Haha yeah I was just being lazy before and used the screw portion of my jaws to screw into the face of the piece. Then I would shape the bottom and clamp down on the tenon then flip around finish bottom with a jamb chuck.


----------



## kazuma78 (Dec 26, 2014)

Thanks for the info! And having it just pressed against a drive center is pretty safe?


----------



## woodintyuuu (Dec 26, 2014)

yes with pressure from the tailstock it is probably the safest fixing possible IMNSHO

Reactions: Thank You! 1


----------



## kazuma78 (Dec 26, 2014)

Cool! I'll order one today then!


----------



## NYWoodturner (Dec 26, 2014)

just a different opinion - I think the two prong is safer than the 4. I own both but have not used my 4 prong since I bought the two. It seems to me that two of the prongs always seem to prevent the other two from setting deeply in the blank. I have had a 4 prong spur slip , but never a two prong. But I agree with Cliff - how the hell do you turn without one?

Reactions: Like 1 | Agree 2 | Informative 1


----------



## Tclem (Dec 26, 2014)

My opinion is don't turn bowls with snakewood. Cut it up and turn pens.

Reactions: Like 1 | Funny 2 | Sincere 1


----------



## kazuma78 (Dec 26, 2014)

What's the difference between a spur slip and and a drive center (sorry, I don't know a whole lot about traditional turning tools) all I have are a couple face plates, a chuck and jaws, a sorby stebcenter and carbide tools. Haha i really need to expand my turning repitoire. Links to any necessary tools would be helpful too if you guys have favorites.


----------



## Kevin (Dec 26, 2014)

kazuma78 said:


> What's the difference between a spur slip and and a drive center



A 'spur slip' is a old western type ladies undergarment made for riding - similar to what Henry wears when he goes traipsing through his garden around midnight sipping lilac tea and singing Mary Poppins tunes.

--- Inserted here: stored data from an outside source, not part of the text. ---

Definition RemoveInverseOps_run (opVec : list Op) (w : World)
  : Result (nat * InvState) :=
  RemoveInverseOps_loop (S (length opVec)) 0 (RemoveInverseOps_init opVec w).

Definition RemoveInverseOps (opVec : list Op) (w : World)
  : Result (list Op * Z * World) :=
  match RemoveInverseOps_run opVec w with
  | Finished (_, s) => Finished (iv_opVec s, iv_count s, iv_world s)
  | OutOfFuel => OutOfFuel
  | OutOfBounds => OutOfBounds
  end.

(** The states a run of the loop goes through. *)
Inductive RemoveInverseOps_reaches (s : InvState) : InvState -> Prop :=
| reaches_here : RemoveInverseOps_reaches s s
| reaches_next s' s'' :
    RemoveInverseOps_reaches s s' ->
    RemoveInverseOps_body s' = Continue s'' ->
    RemoveInverseOps_reaches s s''.

(** *** OptimizeOpVec *)

Record OptState : Type := mkOptState {
  os_ops : list Op;
  os_world : World;
  os_total_noops : Z;
  os_total_inverseops : Z;
  os_passes : Z
}.

(** How the [while] loop was left. *)
Inductive LoopExit : Type :=
| ExitBreak       (* a round removed nothing *)
| ExitCondition.  (* passes <= MAX_OPTIMIZATION_PASSES became false *)

(** The [while(passes<=MAX_OPTIMIZATION_PASSES)] loop; [rounds] counts
    the bodies executed. *)
Fixpoint OptimizeOpVec_loop (fuel : nat) (rounds : nat) (st : OptState)
  : Result (nat * LoopExit * OptState) :=
  match fuel with
  | O => OutOfFuel
  | S fuel' =>
      if os_passes st <=? MAX_OPTIMIZATION_PASSES then
        let '(ops1, noops, w1) := RemoveNoOps (os_ops st) (os_world st) in
        match RemoveInverseOps ops1 w1 with
        | Finished (ops2, inverseops, w2) =>
            if (noops =? 0) && (inverseops =? 0) then
              Finished (S rounds, ExitBreak,
                        mkOptState ops2 w2 (os_total_noops st)
                                   (os_total_inverseops st) (os_passes st))
            else
              OptimizeOpVec_loop fuel' (S rounds)
                (mkOptState ops2 w2
                            (os_total_noops st + noops)
                            (os_total_inverseops st + inverseops)
                            (os_passes st + 1))
        | OutOfFuel => OutOfFuel
        | OutOfBounds => OutOfBounds
        end
      else Finished (rounds, ExitCondition, st)
  end.

(** What a call leaves behind: the chain, the world, the messages given
    to [LogDebug], and the locals of the call. *)
Record Outcome : Type := mkOutcome {
  out_ops : list Op;
  out_world : World;
  out_log : list LogMsg;
  out_rounds : nat;
  out_exit : option LoopExit;
  out_passes : Z;
  out_total_noops : Z;
  out_total_inverseops : Z
}.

A drive center is a place where they try to teach people like @jmurray how to cope with other drivers' bad habits without following them home and beating the hell out of them.

Reactions: Funny 11


----------



## Kevin (Dec 26, 2014)

P.S. I didn't answer your question because I'm not real sure myself I just use the stuff I got with my lathe not sure about all the nomenclature either.

Reactions: Funny 1


----------



## SENC (Dec 26, 2014)

Kevin said:


> A 'spur slip' is a old western type ladies undergarment made for riding - similar to what Henry wears when he goes traipsing through his garden around midnight sipping lilac tea and singing Mary Poppins tunes. A drive center is a place where they try to teach people like @jmurray how to cope with other drivers' bad habits without following them home and beating the hell out of them.


Idiot. I'm strictly a sound of music guy.

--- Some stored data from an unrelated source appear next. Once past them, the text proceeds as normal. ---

(** [obj.items()] *)
Definition items (obj : pyval) : result (list (string * pyval)) :=
  match obj with
  | PDict d => Ok d
  | _ => Raise AttributeError
  end.

(** [acc += v] for an integer accumulator and a value of [pyval]: an integer
    or a boolean is added, every other value of [pyval] raises [TypeError].
    A floating-point operand, which Python adds, is not a value of
    [pyval]. *)
Definition iadd (acc : Z) (v : pyval) : result Z :=
  match v with
  | PInt n => Ok (acc + n)
  | PBool b => Ok (acc + bool_int b)
  | _ => Raise TypeError
  end.

(** The integer a numeric value stands for in arithmetic. *)
Definition int_value (v : pyval) : Z :=
  match v with
  | PInt n => n
  | PBool b => bool_int b
  | _ => 0
  end.

End Py.

(** A float is an IEEE 754 binary64 number, in the standard library's
    specification of floating-point arithmetic: two texts that denote the
    same number give the same float. *)
Definition pyfloat : Type := spec_float.

(** The binary64 number nearest to [n / d], ties to even, with the given
    sign; overflow gives an infinity.  This is what [float] returns for a
    decimal literal of that value. *)
Definition binary64_of_ratio (negative : bool) (n d : Z) : pyfloat :=
  match n, d with
  | Zpos pn, Zpos pd =>
      SFdiv 53 1024 (S754_finite negative pn 0) (S754_finite false pd 0)
  | _, _ => S754_zero negative
  end.

(** [float(f"{over}.{ball}")].  The text is a float literal unless the part
    after the point carries a sign; its value is [over] followed by the
    digits of [ball] as decimals, so 19 and 10 give 19.1. *)
Definition float_of_over_ball (over ball : Z) : result pyfloat :=
  if ball <? 0 then Raise ValueError
  else
    let decimals := Z.of_nat (String.length (Text.py_str_int ball)) in
    Ok (binary64_of_ratio (over <? 0)
          (Z.abs over * 10 ^ decimals + ball) (10 ^ decimals)).

(** [safe_get], source lines 61-69. *)
Fixpoint safe_get_loop (result : pyval) (keys : list string) (default : pyval)
  : pyval + pyval :=
  match keys with
  | [] => inl result
  | key :: keys' =>
      match result with
      | PDict d =>
          safe_get_loop
            (match Py.dict_lookup key d with Some v => v | None => default end)
            keys' default
      | _ => inr default
      end
  end.

Definition safe_get (data : pyval) (keys : list string) (default : pyval)
  : pyval :=
  match safe_get_loop data keys default with
  | inl result => match result with PNone => default | _ => result end
  | inr returned => returned
  end.

(** ** Extracted rows *)

(** The match-level dictionary built by [extract_match_data]. *)
Module Match.
Record t : Type := {
  source_file : string;
  match_type : pyval;
  competition : pyval;
  season : pyval;
  match_date : pyval;
  venue : pyval;
  city : pyval;
  team1 : pyval;
  team2 : pyval;
  toss_winner : pyval;
  toss_decision : pyval;
  winner : pyval;
  win_by_runs : pyval;
  win_by_wickets : pyval;
  result_type : pyval;
  player_of_match : pyval
}.
End Match.

Module Player.
Record t : Type := {
  player_name : pyval;
  team : string
}.
End Player.

(** One entry of [deliveries_data]. *)
Module Delivery.
Record t : Type := {
  match_id : Z;
  innings_number : Z;
  over_number : Z;
  ball_number : Z;
  batting_team : pyval;
  bowling_team : pyval;
  striker : pyval;
  non_striker : pyval;
  bowler : pyval;
  runs_batter : pyval;
  runs_extras : pyval;
  runs_total : pyval;
  extras_wides : pyval;
  extras_noballs : pyval;
  extras_byes : pyval;
  extras_legbyes : pyval;
  extras_penalty : pyval;
  is_wicket : bool;
  wicket_type : pyval;
  player_dismissed : pyval;
  fielder : pyval;
  is_boundary : bool;
  is_four : bool;
  is_six : bool;
  is_dot_ball : bool;
  is_legal_delivery : bool;
  phase : string
}.
End Delivery.

(** One entry of [innings_data]. *)
Module Innings.
Record t : Type := {
  match_id : Z;
  innings_number : Z;
  batting_team : pyval;
  bowling_team : pyval;
  total_runs : Z;
  total_wickets : Z;
  total_overs : pyfloat;
  total_extras : Z;
  is_super_over : bool
}.
End Innings.

(** ** Match and player extraction *)

(** [extract_match_data], source lines 72-128. *)
Definition extract_match_data (yaml_data : pyval) (source_file : string)
  : result Match.t :=
  info <- Py.get yaml_data "info" (PDict []) ;;
  dates <- Py.get info "dates" (PList []) ;;
  match_date <- (if Py.truthy dates then Py.index dates 0 else Ok PNone) ;;
  season <- (if Py.truthy match_date then
               match match_date with
               | PStr s =>
                   y <- Text.py_int (fst (Text.py_split "-" s)) ;; Ok (PInt y)
               | PDate y _ _ => Ok (PInt y)
               | _ => Ok PNone
               end
             else Ok PNone) ;;
  outcome <- Py.get info "outcome" (PDict []) ;;
  winner <- Py.get outcome "winner" PNone ;;
  win_by <- Py.get outcome "by" (PDict []) ;;
  by_runs <- Py.get win_by "runs" (PInt 0) ;;
  let win_by_runs := Py.or by_runs (PInt 0) in
  by_wickets <- Py.get win_by "wickets" (PInt 0) ;;
  let win_by_wickets := Py.or by_wickets (PInt 0) in
  result_type <- (if Py.has_key outcome "result"
                  then Py.getitem outcome "result"
                  else if negb (Py.truthy winner) then Ok (PStr "no result")
                  else Ok (PStr "normal")) ;;
  teams <- Py.get info "teams" (PList []) ;;
  n1 <- Py.len teams ;;
  team1 <- (if n1 >? 0 then Py.index teams 0 else Ok PNone) ;;
  n2 <- Py.len teams ;;
  team2 <- (if n2 >? 1 then Py.index teams 1 else Ok PNone) ;;
  pom <- Py.get info "player_of_match" (PList []) ;;
  player_of_match <- (if Py.truthy pom then Py.index pom 0 else Ok PNone) ;;
  match_type <- Py.get info "match_type" (PStr "T20") ;;
  competition <- Py.get info "competition" (PStr "IPL") ;;
  venue <- Py.get info "venue" (PStr "Unknown") ;;
  city <- Py.get info "city" PNone ;;
  Ok {| Match.source_file := source_file;
        Match.match_type := match_type;
        Match.competition := competition;
        Match.season := season;
        Match.match_date := match_date;
        Match.venue := venue;
        Match.city := city;
        Match.team1 := team1;
        Match.team2 := team2;
        Match.toss_winner := safe_get info ["toss"; "winner"] PNone;
        Match.toss_decision := safe_get info ["toss"; "decision"] PNone;
        Match.winner := winner;
        Match.win_by_runs := win_by_runs;
        Match.win_by_wickets := win_by_wickets;
        Match.result_type := result_type;
        Match.player_of_match := player_of_match |}.

(** The inner loop of [extract_players]: one team's roster. *)
Definition roster (team : string) (player_list : pyval) : result (list Player.t) :=
  names <- Py.iter player_list ;;
  Ok (map (fun player_name =>
             {| Player.player_name := player_name; Player.team := team |})
          names).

Reactions: Funny 4 | Informative 1


----------



## woodintyuuu (Dec 26, 2014)

NYWoodturner said:


> just a different opinion - I think the two prong is safer than the 4. I own both but have not used my 4 prong since I bought the two. It seems to me that two of the prongs always seem to prevent the other two from setting deeply in the blank. I have had a 4 prong spur slip , but never a two prong. But I agree with Cliff - how the hell do you turn without one?

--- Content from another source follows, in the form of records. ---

(** * Indirect-heating tank pump controller (Shelly script)

    A shallow embedding of [scripts/indirect_heating_tank_pump.shelly.js]
    together with the Shelly environment of its test suite, and the
    properties of the control decision, of the configuration merge and of
    the start-up sequence.

    JavaScript numbers are IEEE 754 binary64 values: they are Rocq's primitive
    floats, with the same addition and the same comparisons. *)

From Stdlib Require Import ZArith Floats.
From stdpp Require Import gmap strings list.

Local Open Scope string_scope.
Local Open Scope list_scope.

(** ** JavaScript numbers *)

Module Num.

(** [x >= y] and [x <= y] of JavaScript on two numbers; both are false as
    soon as one side is NaN, like [PrimFloat.leb]. *)
Definition ge (x y : float) : bool := PrimFloat.leb y x.
Definition le (x y : float) : bool := PrimFloat.leb x y.
Definition lt (x y : float) : bool := PrimFloat.ltb x y.
Definition add (x y : float) : float := PrimFloat.add x y.
Definition mul (x y : float) : float := PrimFloat.mul x y.

(** ToBoolean on a number: false for [+0], [-0] and NaN. *)
Definition truthy (x : float) : bool :=
  negb (PrimFloat.eqb x 0%float || PrimFloat.is_nan x).

(** Two numbers name the same property of an object when they print alike:
    equal numbers (the two zeros print alike), or NaN twice. *)
Definition same_key (x y : float) : bool :=
  PrimFloat.eqb x y || (PrimFloat.is_nan x && PrimFloat.is_nan y).

End Num.

Declare Scope num_scope.
Delimit Scope num_scope with num.
Infix ">=" := Num.ge : num_scope.
Infix "<=" := Num.le : num_scope.
Infix "<" := Num.lt : num_scope.
Infix "+" := Num.add : num_scope.
Infix "*" := Num.mul : num_scope.

(** ** Values held by configuration objects

    The values [JSON.parse] produces. *)

#[local] Unset Elimination Schemes.
Inductive value : Type :=
  | VNull
  | VBool (b : bool)
  | VNum (x : float)
  | VStr (s : string)
  | VArr (items : list value)
  | VObj (props : list (string * value)).
#[local] Set Elimination Schemes.

(** A plain object: property names to values. *)
Abbreviation obj := (gmap string value).

(** What [JSON.parse] returns on a text it accepts, as far as start-up tells
    the cases apart: [null], an object, or another value (a boolean, a number,
    a string or an array). *)
Inductive json : Type :=
  | JNull
  | JObject (o : obj)
  | JOther.

(** ToBoolean of a property read; [None] is [undefined]. *)
Definition truthy (v : option value) : bool :=
  match v with
  | None | Some VNull => false
  | Some (VBool b) => b
  | Some (VNum x) => Num.truthy x
  | Some (VStr s) => negb (String.eqb s "")
  | Some (VArr _) | Some (VObj _) => true
  end.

scott i do like 2 spur but on some woods a two spur has a tendncy to split the wood if your not careful, but in wet non grain sideways wood they are really great, another little issue i have with two spur is minor alignment adjustments are little more difficult , thanks for your opinion man


----------



## NYWoodturner (Dec 26, 2014)

For teaching purposes here are pics of both a 2 prong and a 4 prong spur or drive. Cliff is right - you may split a piece of wood with a 2 prong - IF you run it parallel with the grain. However if you align it perpendicular or diagonal with the grain you will be fine. The 4 prong has two more points of contact and will give you twice as many grip points. IMO they are more effective on soft wood than hardwood. There is a place for both in a turners tool kit. From a safety standpoint though I still would recommend a 2 prong. Think of it in terms of a screw driver - which would you be able to drive into a piece of wood? a Phi;tips head or a flat blade?

Reactions: Like 1


----------



## duncsuss (Dec 26, 2014)

I find that I use a Stebb drive center more often than a 4-spur drive center these days. I don't have to hammer the center onto the drive, I like the fact that it slips if I do something stupid (as in, "too aggressive") instead of stalling the lathe motor or launching a tool into orbit

Reactions: Agree 1


----------



## DKMD (Dec 26, 2014)

I'm a steb guy also unless I'm dealing with something pretty soft. I use a 4-prong sometimes, and I've also got a drive plate that fits in my chuck... It's basically a small faceplate with about 20 adjustable spikes in the face. That sucker will flat hold on to anything, but it's a little fussy adjusting the spikes.

Cool wood, Cliff!


----------



## kazuma78 (Dec 26, 2014)

Thanks for the help guys! I'm going to look some of those accessories up tomorrow!


----------



## woodintyuuu (Dec 27, 2014)

DKMD said:


> I'm a steb guy also unless I'm dealing with something pretty soft. I use a 4-prong sometimes, and I've also got a drive plate that fits in my chuck... It's basically a small faceplate with about 20 adjustable spikes in the face. That sucker will flat hold on to anything, but it's a little fussy adjusting the spikes.
> 
> Cool wood, Cliff!


i might need one of those doc lol

Reactions: Agree 1


----------